In [0]:
# MAGIC %md
# MAGIC # NYC Taxi Pipeline - Databricks Workflows Orchestration
# MAGIC ### Stack Tecnologias - Desafio Técnico
# MAGIC 
# MAGIC **Objetivo**: Criar pipeline orquestrado usando Databricks Workflows
# MAGIC 
# MAGIC **Componentes:**
# MAGIC 1. Job de ingestão Bronze
# MAGIC 2. Job de transformação Silver
# MAGIC 3. Job de agregação Gold
# MAGIC 4. Monitoramento e alertas
# MAGIC 5. Configuração de schedules

In [0]:
# COMMAND ----------
import requests
import json
from datetime import datetime

# Configurações do Workflow
workflow_config = {
    "name": "NYC_Taxi_Pipeline_Production",
    "description": "Pipeline completo Bronze → Silver → Gold para dados NYC Taxi",
    "max_concurrent_runs": 1,
    "timeout_seconds": 7200,  # 2 horas
    "email_notifications": {
        "on_failure": ["lucaslovatotech@gmail.com"],
        "on_success": ["lucaslovatotech@gmail.com"]
    }
}

print("🔧 Configurações do Workflow definidas")

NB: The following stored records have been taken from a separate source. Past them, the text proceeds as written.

Lemma clip_gt n s :
  (n < String.length s)%nat ->
  clip n s = slice_to n s +:+ "..." /\ String.length (clip n s) = (n + 3)%nat.
Proof.
  intros H. unfold clip. destruct (Nat.ltb_spec n (String.length s)); [| lia].
  split; [reflexivity |]. rewrite str_length_app, slice_to_length by lia. reflexivity.
Qed.

Lemma slice_to_prefix n s : exists rest, s = slice_to n s +:+ rest.
Proof.
  unfold slice_to. revert s. induction n as [|n IH]; intros [|c s].
  - now exists "".
  - now exists (String c s).
  - now exists "".
  - destruct (IH s) as [rest Hr]. exists rest.
    change (String c s = String c (String.substring 0 n s +:+ rest)). congruence.
Qed.

Variable connect : string -> string -> res QdrantClient.
Variable repr_set : gset string -> string.
Variable repr : value -> string.
Variable crew_kickoff : Task -> res string.

Lemma code_gen_task_eq description related_examples agent :
  exists examples_text,
    _code_gen_task_fn repr
      [("type", VStr "PL/SQL"); ("description", VStr description)]
      related_examples agent
    = mret {| CodeGenerator.description :=
                unlines (code_gen_header ++ [description; ""; examples_text; ""]);
              expected_output :=
                "A fully filled-out, structured answer with all seven sections above.";
              CodeGenerator.agent := agent |}.
Proof.
  unfold _code_gen_task_fn. destruct related_examples as [|example rest].
  - exists "". rewrite bind_ret_l. reflexivity.
  - destruct (extract_content_returns repr example) as [text Ht].
    eexists. rewrite Ht, !bind_ret_l. reflexivity.
Qed.

Lemma run_crew_stages self code_requirements :
  exists t1 task1 t2 r,
    run_crew connect repr_set repr crew_kickoff self code_requirements
      = (Printed ("Starting code generation for: " +:+ code_requirements)
           :: t1 ++ Kickoff "Code Generator" (description task1) :: t2, r) /\
    List.filter is_kickoff t1 = [] /\
    (exists examples_text,
        description task1 =
        unlines (code_gen_header
                   ++ [clip 200 code_requirements; ""; examples_text; ""])) /\
    (forall gen_result, crew_kickoff task1 = Ok gen_result ->
       exists t3,
         t2 = Printed "Code generation completed" :: Sleep 2
              :: Kickoff "Code Reviewer"
                   (description (_review_task_fn gen_result code_reviewer))
              :: t3).
Proof.
  unfold run_crew.
  destruct (search_relevant_code_returns connect repr_set self
              ("PL/SQL " +:+ clip 200 code_requirements) 1)
    as (ts & payloads & Hs & Hk).
  destruct (code_gen_task_eq (clip 200 code_requirements) payloads code_generator)
    as (examples_text & Hg).
  cbv zeta. rewrite bind_print. cbn [fst snd]. rewrite Hs.
  rewrite bind_ok, bind_print. unfold mret, M_ret, Py.ret. cbn [fst snd].
  rewrite try_except_ok, bind_ok. cbn [fst snd].
  rewrite Hg, bind_ret_l.
  set (task1 := {| description := _ |}).
  unfold kickoff, sleep. rewrite try_except_bind_call.
  exists (ts ++ [Printed ("Found " +:+ str_nat (length payloads) +:+ " related examples")]).
  exists task1.
  destruct (crew_kickoff task1) as [gen|e] eqn:Hgen.
  - rewrite try_except_bind_print, try_except_bind_call.
    cbv iota. rewrite try_except_bind_call. cbn [fst snd].
    destruct (crew_kickoff (_review_task_fn gen code_reviewer));
      (eexists; eexists; split; [| split; [| split]];
       [ cbn [fst snd]; rewrite <- !app_assoc; reflexivity
       | rewrite List.filter_app, Hk; reflexivity
       | exists examples_text; reflexivity
       | intros g [= <-]; eexists; reflexivity ]).
  - eexists. eexists. split; [| split; [| split]].
    + cbn [fst snd]. rewrite <- !app_assoc. reflexivity.
    + rewrite List.filter_app, Hk. reflexivity.
    + exists examples_text. reflexivity.
    + intros g [=].
Qed.
Lemma load_ensemble_keeps files reg :
  let reg' := (load_ensemble files reg).1 in
  basic_model reg' = basic_model reg
  ∧ basic_scaler reg' = basic_scaler reg
  ∧ advanced_model reg' = advanced_model reg
  ∧ advanced_scaler reg' = advanced_scaler reg
  ∧ advanced_features reg' = advanced_features reg.
Proof. unfold load_ensemble. by destruct (ensemble_path files) as [[?|?]|]. Qed.

Lemma load_advanced_keeps files reg :
  let reg' := (load_advanced files reg).1 in
  basic_model reg' = basic_model reg
  ∧ basic_scaler reg' = basic_scaler reg
  ∧ ensemble_model reg' = ensemble_model reg.
Proof.
  unfold load_advanced.
  by destruct (advanced_model_path files) as [[?|?]|],
              (advanced_scaler_path files) as [[?|?]|],
              (advanced_features_path files) as [[?|?]|].
Qed.
(** * npanalyst: basket scoring, association network and orchestration

    A shallow embedding of [npanalyst/activity.py], of the
    orchestration entry points of [npanalyst/core.py] and of the command
    line of [metabolate/cli.py], followed by the properties of these
    functions.

    Conventions of the embedding.
    - A Python [str] is a Rocq [string], one character per code (0 to
      255); a Python [set] of strings is a [gset string].  Where the code
      iterates a set, the order is given by a function [set_iter], about
      which the properties assume only that it lists the elements of the
      set, each once.
    - A [float] or [numpy.float64] is a real number and arithmetic is
      exact; rounding errors and overflow are not in the model, except
      in the module [F64], which computes the cluster score in IEEE
      binary64.  The cells of the activity table are finite numbers.
      The non-finite values the code then meets are the [NaN] of a
      correlation with a zero divisor, which is [None] in [option R],
      and the [NaN] or infinity of the division by a zero range of
      activity scores, which [round] turns into an exception.
    - An exception is a value of [exn]; code that may raise returns a
      [result]; code that logs returns its log records next to its
      result; code that writes files takes and returns the files.
    - The activity table is a [pandas.DataFrame] indexed by sample name
      with unique labels: a finite map from the row label to the row of
      values.
    - The functions of [npanalyst.utils] are parameters of the functions
      of [core.py] that call them.
    - [Parallel(...)] over pure tasks returns the list of results in
      task order and raises the exception of a task that raises; over
      tasks that write files it is modelled for one worker, the tasks run
      in order. *)

From Stdlib Require Import Reals Lra Lia String Ascii List Sorting.Sorted.
From Stdlib Require Floats.PrimFloat.
From stdpp Require Import gmap strings list pretty.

🔧 Configurações do Workflow definidas


In [0]:
# COMMAND ----------
# Definir tasks do pipeline
pipeline_tasks = {
    "task_1_bronze_ingestion": {
        "task_key": "bronze_ingestion",
        "description": "Ingestão de dados raw para camada Bronze",
        "notebook_task": {
            "notebook_path": "/Workspace/Users/lucaslovatorocha1@gmail.com/stack-tecnico/notebooks/01_bronze_ingestion",
            "base_parameters": {
                "environment": "production",
                "date": "{{ ds }}"
            }
        },
        "new_cluster": {
            "spark_version": "13.3.x-scala2.12",
            "node_type_id": "i3.xlarge",
            "num_workers": 2,
            "spark_conf": {
                "spark.databricks.delta.preview.enabled": "true",
                "spark.sql.adaptive.enabled": "true",
                "spark.sql.adaptive.coalescePartitions.enabled": "true"
            }
        },
        "timeout_seconds": 3600
    },
    
    "task_2_silver_transformation": {
        "task_key": "silver_transformation", 
        "description": "Transformação Bronze → Silver com limpeza",
        "depends_on": [{"task_key": "bronze_ingestion"}],
        "notebook_task": {
            "notebook_path": "/Workspace/Users/lucaslovatorocha1@gmail.com/stack-tecnico/notebooks/02_bronze_to_silver_etl",
            "base_parameters": {
                "environment": "production",
                "date": "{{ ds }}"
            }
        },
        "new_cluster": {
            "spark_version": "13.3.x-scala2.12", 
            "node_type_id": "i3.xlarge",
            "num_workers": 4,
            "spark_conf": {
                "spark.databricks.delta.preview.enabled": "true",
                "spark.sql.adaptive.enabled": "true"
            }
        },
        "timeout_seconds": 3600
    },
    
    "task_3_gold_aggregation": {
        "task_key": "gold_aggregation",
        "description": "Agregações Silver → Gold para análises",
        "depends_on": [{"task_key": "silver_transformation"}], 
        "notebook_task": {
            "notebook_path": "/Workspace/Users/lucaslovatorocha1@gmail.com/stack-tecnico/notebooks/03_silver_to_gold_aggregation",
            "base_parameters": {
                "environment": "production",
                "date": "{{ ds }}"
            }
        },
        "new_cluster": {
            "spark_version": "13.3.x-scala2.12",
            "node_type_id": "i3.xlarge", 
            "num_workers": 3,
            "spark_conf": {
                "spark.databricks.delta.preview.enabled": "true"
            }
        },
        "timeout_seconds": 2400
    }
}

print("📋 Tasks do pipeline definidas:")
for task_name, task_config in pipeline_tasks.items():
    print(f"  ✅ {task_config['task_key']}: {task_config['description']}")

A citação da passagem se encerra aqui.